(* ===== verification/Counterfactual.v ===== *)
(** * Counterfactuals and margins ([src/counterfactual.rs])

    Both searches run the kernel on a copy of the policy with one field of
    one candidate changed. The binary searches get 64 steps of fuel: the
    interval is a range of [u64] values and halves every time. *)

From S2P Require Import Prelude Kernel.
#[local] Open Scope Z_scope.

Definition PPM : Z := 1000000.
Definition MAX_PRICE_SCALE_PPM : Z := 1000 * PPM.

Inductive Lever := QualityBps | P95LatencyMs | PriceScalePpm | RiskCeilingBps | LeverEnabled.
#[export] Instance Lever_eq_dec : EqDecision Lever.
Proof. solve_decision. Defined.

Record Requirement := mkRequirement {
  rq_lever : Lever;
  rq_current : Z;
  rq_boundary : Z;
  rq_cost_at_boundary_microunits : option Z
}.

Record Counterfactual := mkCounterfactual {
  cf_model_id : Z;
  cf_decision : KernelDecision;
  cf_blocked_by_request : option KernelReason;
  cf_levers : list Requirement
}.

Record Margin := mkMargin {
  mg_model_id : Z;
  mg_decision : KernelDecision;
  mg_levers : list Requirement
}.

(** ** Search *)

Fixpoint lowest_loop (fuel : nat) (lo hi : Z) (pred : Z -> bool) : Z :=
  match fuel with
  | O => lo
  | S fuel' =>
      if lo <? hi then
        let mid := lo + (hi - lo) / 2 in
        if pred mid then lowest_loop fuel' lo mid pred else lowest_loop fuel' (mid + 1) hi pred
      else lo
  end.

Definition lowest_true (lo hi : Z) (pred : Z -> bool) : option Z :=
  if (hi <? lo) || negb (pred hi) then None else Some (lowest_loop 64 lo hi pred).

(** [div_ceil(2)]. *)
Fixpoint highest_loop (fuel : nat) (lo hi : Z) (pred : Z -> bool) : Z :=
  match fuel with
  | O => lo
  | S fuel' =>
      if lo <? hi then
        let mid := lo + (hi - lo + 1) / 2 in
        if pred mid then highest_loop fuel' mid hi pred else highest_loop fuel' lo (mid - 1) pred
      else lo
  end.

Definition highest_true (lo hi : Z) (pred : Z -> bool) : option Z :=
  if (hi <? lo) || negb (pred lo) then None else Some (highest_loop 64 lo hi pred).

(** ** Changing one candidate *)

Definition selected (decision : KernelDecision) (model_id : Z) : bool :=
  is_executable decision && (kd_selected_model_id decision =? model_id).

Definition request_block (reason : KernelReason) : option KernelReason :=
  match reason with
  | RiskHardLimit | ConfidenceHardLimit => Some reason
  | _ => None
  end.

Definition with_model (policy : PolicySnapshot) (index : nat) (model : KernelModel) : PolicySnapshot :=
  new_unchecked (ps_policy_epoch policy) (ps_catalog_epoch policy) (ps_hard_risk_limit_bps policy)
    (ps_minimum_confidence_bps policy) (ps_risk_penalty_multiplier_bps policy)
    (ps_latency_penalty_microunits_per_ms policy) (<[index := model]> (ps_models policy)).

Definition set_quality (v : Z) (m : KernelModel) : KernelModel :=
  mkKernelModel (km_model_id m) (km_provider_id m) (wrap_u 16 v) (km_risk_ceiling_bps m) (km_enabled m)
    (km_p95_latency_ms m) (km_capabilities m) (km_region_mask m)
    (km_input_cost_microunits_per_million_tokens m) (km_output_cost_microunits_per_million_tokens m).
Definition set_latency (v : Z) (m : KernelModel) : KernelModel :=
  mkKernelModel (km_model_id m) (km_provider_id m) (km_quality_bps m) (km_risk_ceiling_bps m) (km_enabled m)
    (wrap_u 32 v) (km_capabilities m) (km_region_mask m)
    (km_input_cost_microunits_per_million_tokens m) (km_output_cost_microunits_per_million_tokens m).
Definition set_risk_ceiling (v : Z) (m : KernelModel) : KernelModel :=
  mkKernelModel (km_model_id m) (km_provider_id m) (km_quality_bps m) (wrap_u 16 v) (km_enabled m)
    (km_p95_latency_ms m) (km_capabilities m) (km_region_mask m)
    (km_input_cost_microunits_per_million_tokens m) (km_output_cost_microunits_per_million_tokens m).
Definition set_enabled (v : Z) (m : KernelModel) : KernelModel :=
  mkKernelModel (km_model_id m) (km_provider_id m) (km_quality_bps m) (km_risk_ceiling_bps m) v
    (km_p95_latency_ms m) (km_capabilities m) (km_region_mask m)
    (km_input_cost_microunits_per_million_tokens m) (km_output_cost_microunits_per_million_tokens m).

Definition scale_price (price scale_ppm : Z) : Z :=
  default (umax 64) (checked_u 64 (price * scale_ppm / PPM)).

Definition scaled (model : KernelModel) (scale_ppm : Z) : KernelModel :=
  mkKernelModel (km_model_id model) (km_provider_id model) (km_quality_bps model)
    (km_risk_ceiling_bps model) (km_enabled model) (km_p95_latency_ms model) (km_capabilities model)
    (km_region_mask model)
    (scale_price (km_input_cost_microunits_per_million_tokens model) scale_ppm)
    (scale_price (km_output_cost_microunits_per_million_tokens model) scale_ppm).

Definition plain (lever : Lever) (current boundary : Z) : Requirement :=
  mkRequirement lever current boundary None.

Definition priced (policy : PolicySnapshot) (index : nat) (input : KernelInput) (model : KernelModel)
    (scale_ppm : Z) : Requirement :=
  let decision := prescribe (with_model policy index (scaled model scale_ppm)) input in
  mkRequirement PriceScalePpm PPM scale_ppm (Some (kd_estimated_cost_microunits decision)).

(** The closure [wins] of both functions. *)
Definition wins (policy : PolicySnapshot) (index : nat) (input : KernelInput) (model_id : Z)
    (candidate : KernelModel) : bool :=
  selected (prescribe (with_model policy index candidate) input) model_id.

(** [if let Some(b) = search { out.push(make(b)) }] *)
Definition push_if (o : option Z) (make : Z -> Requirement) : list Requirement :=
  match o with Some b => [make b] | None => [] end.

(** ** The two questions *)

Definition what_would_win (policy : PolicySnapshot) (input : KernelInput) (model_id : Z)
    : option Counterfactual :=
  index ← position (fun m => km_model_id m =? model_id) (ps_models policy);
  model ← ps_models policy !! index;
  let decision := prescribe policy input in
  let blocked_by_request := request_block (kd_reason decision) in
  let out := mkCounterfactual model_id decision blocked_by_request in
  if bool_decide (is_Some blocked_by_request) || selected decision model_id then Some (out [])
  else
    let wins := wins policy index input model_id in
    if km_enabled model =? 0 then
      Some (out (if wins (set_enabled 1 model) then [plain LeverEnabled 0 1] else []))
    else
      let q := km_quality_bps model in
      let l := km_p95_latency_ms model in
      let r := km_risk_ceiling_bps model in
      Some (out
        (push_if (lowest_true q MAX_BPS (fun v => wins (set_quality v model))) (plain QualityBps q)
         ++ push_if (highest_true 0 l (fun v => wins (set_latency v model))) (plain P95LatencyMs l)
         ++ push_if (highest_true 0 PPM (fun s => wins (scaled model s))) (priced policy index input model)
         ++ push_if (lowest_true r MAX_BPS (fun v => wins (set_risk_ceiling v model)))
              (plain RiskCeilingBps r))).

Definition decision_margin (policy : PolicySnapshot) (input : KernelInput) : option Margin :=
  let decision := prescribe policy input in
  if negb (is_executable decision) then None
  else
    let model_id := kd_selected_model_id decision in
    index ← position (fun m => km_model_id m =? model_id) (ps_models policy);
    model ← ps_models policy !! index;
    let wins := wins policy index input model_id in
    let q := km_quality_bps model in
    let l := km_p95_latency_ms model in
    let r := km_risk_ceiling_bps model in
    Some (mkMargin model_id decision
      (push_if (lowest_true 0 q (fun v => wins (set_quality v model))) (plain QualityBps q)
       ++ (if negb (wins (set_latency (umax 32) model)) then
             push_if (highest_true l (umax 32) (fun v => wins (set_latency v model))) (plain P95LatencyMs l)
           else [])
       ++ (if negb (wins (scaled model MAX_PRICE_SCALE_PPM)) then
             push_if (highest_true PPM MAX_PRICE_SCALE_PPM (fun s => wins (scaled model s)))
               (priced policy index input model)
           else [])
       ++ (if negb (wins (set_risk_ceiling 0 model)) then
             push_if (lowest_true 0 r (fun v => wins (set_risk_ceiling v model))) (plain RiskCeilingBps r)
           else []))).

(** ** The searches find the boundary *)

Lemma lowest_loop_spec fuel : forall lo hi pred,
  lo <= hi -> hi - lo < 2 ^ Z.of_nat fuel -> pred hi = true ->
  (forall a b, lo <= a <= b -> b <= hi -> pred a = true -> pred b = true) ->
  lo <= lowest_loop fuel lo hi pred <= hi /\ pred (lowest_loop fuel lo hi pred) = true /\
  forall v, lo <= v < lowest_loop fuel lo hi pred -> pred v = false.
Proof.
  induction fuel as [|fuel IH]; intros lo hi pred Hle Hsz Hhi Hmono; cbn [lowest_loop].
  { change (2 ^ Z.of_nat 0) with 1 in Hsz. assert (lo = hi) as -> by lia. split_and!; try done; lia. }
  destruct (Z.ltb_spec lo hi); [|assert (lo = hi) as -> by lia; split_and!; try done; lia].
  rewrite Nat2Z.inj_succ, Z.pow_succ_r in Hsz by lia.
  pose proof (Z.div_mod (hi - lo) 2). pose proof (Z.mod_pos_bound (hi - lo) 2). cbv zeta.
  set (mid := lo + (hi - lo) / 2). assert (lo <= mid < hi) by (unfold mid; lia).
  destruct (pred mid) eqn:E.
  - destruct (IH lo mid pred) as (? & ? & ?); [lia|unfold mid; lia|done| |].
    { intros a b ? ?. apply Hmono; lia. }
    split_and!; try done; lia.
  - destruct (IH (mid + 1) hi pred) as (? & ? & Hlow); [lia|unfold mid; lia|done| |].
    { intros a b ? ?. apply Hmono; lia. }
    split_and!; try done; try lia. intros v Hv. destruct (Z.le_gt_cases v mid); [|apply Hlow; lia].
    destruct (pred v) eqn:Ev; [|done]. rewrite (Hmono v mid) in E; done || lia.
Qed.

Lemma highest_loop_spec fuel : forall lo hi pred,
  lo <= hi -> hi - lo < 2 ^ Z.of_nat fuel -> pred lo = true ->
  (forall a b, lo <= a <= b -> b <= hi -> pred b = true -> pred a = true) ->
  lo <= highest_loop fuel lo hi pred <= hi /\ pred (highest_loop fuel lo hi pred) = true /\
  forall v, highest_loop fuel lo hi pred < v <= hi -> pred v = false.
Proof.
  induction fuel as [|fuel IH]; intros lo hi pred Hle Hsz Hlo Hmono; cbn [highest_loop].
  { change (2 ^ Z.of_nat 0) with 1 in Hsz. assert (lo = hi) as -> by lia. split_and!; try done; lia. }
  destruct (Z.ltb_spec lo hi); [|assert (lo = hi) as -> by lia; split_and!; try done; lia].
  rewrite Nat2Z.inj_succ, Z.pow_succ_r in Hsz by lia.
  pose proof (Z.div_mod (hi - lo + 1) 2). pose proof (Z.mod_pos_bound (hi - lo + 1) 2). cbv zeta.
  set (mid := lo + (hi - lo + 1) / 2). assert (lo < mid <= hi) by (unfold mid; lia).
  destruct (pred mid) eqn:E.
  - destruct (IH mid hi pred) as (? & ? & ?); [lia|unfold mid; lia|done| |].
    { intros a b ? ?. apply Hmono; lia. }
    split_and!; try done; lia.
  - destruct (IH lo (mid - 1) pred) as (? & ? & Hup); [lia|unfold mid; lia|done| |].
    { intros a b ? ?. apply Hmono; lia. }
    split_and!; try done; try lia. intros v Hv. destruct (Z.le_gt_cases mid v); [|apply Hup; lia].
    destruct (pred v) eqn:Ev; [|done]. rewrite (Hmono mid v) in E; done || lia.
Qed.

(** On a predicate that rises once, the search returns the least value that
    satisfies it, and nothing only when no value does. *)
Lemma lowest_true_spec lo hi pred :
  hi - lo < 2 ^ 64 ->
  (forall a b, lo <= a <= b -> b <= hi -> pred a = true -> pred b = true) ->
  match lowest_true lo hi pred with
  | Some b => lo <= b <= hi /\ pred b = true /\ forall v, lo <= v < b -> pred v = false
  | None => forall v, lo <= v <= hi -> pred v = false
  end.
Proof.
  intros Hsz Hmono. unfold lowest_true. destruct (Z.ltb_spec hi lo); cbn [orb]; [lia|].
  destruct (pred hi) eqn:E; cbn [negb].
  - by apply lowest_loop_spec.
  - intros v Hv. destruct (pred v) eqn:Ev; [|done]. rewrite (Hmono v hi) in E; done || lia.
Qed.

Lemma highest_true_spec lo hi pred :
  hi - lo < 2 ^ 64 ->
  (forall a b, lo <= a <= b -> b <= hi -> pred b = true -> pred a = true) ->
  match highest_true lo hi pred with
  | Some b => lo <= b <= hi /\ pred b = true /\ forall v, b < v <= hi -> pred v = false
  | None => forall v, lo <= v <= hi -> pred v = false
  end.
Proof.
  intros Hsz Hmono. unfold highest_true. destruct (Z.ltb_spec hi lo); cbn [orb]; [lia|].
  destruct (pred lo) eqn:E; cbn [negb].
  - by apply highest_loop_spec.
  - intros v Hv. destruct (pred v) eqn:Ev; [|done]. rewrite (Hmono lo v) in E; done || lia.
Qed.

——————

[Task to carry out] Everything above from the line with "lo = true ->" to the line with "Hmono; cbn [highest_loop].", both included, must be repeated exactly, and nothing outside that range.

[Response]
  lo <= hi -> hi - lo < 2 ^ Z.of_nat fuel -> pred lo = true ->
  (forall a b, lo <= a <= b -> b <= hi -> pred b = true -> pred a = true) ->
  lo <= highest_loop fuel lo hi pred <= hi /\ pred (highest_loop fuel lo hi pred) = true /\
  forall v, highest_loop fuel lo hi pred < v <= hi -> pred v = false.
Proof.
  induction fuel as [|fuel IH]; intros lo hi pred Hle Hsz Hlo Hmono; cbn [highest_loop].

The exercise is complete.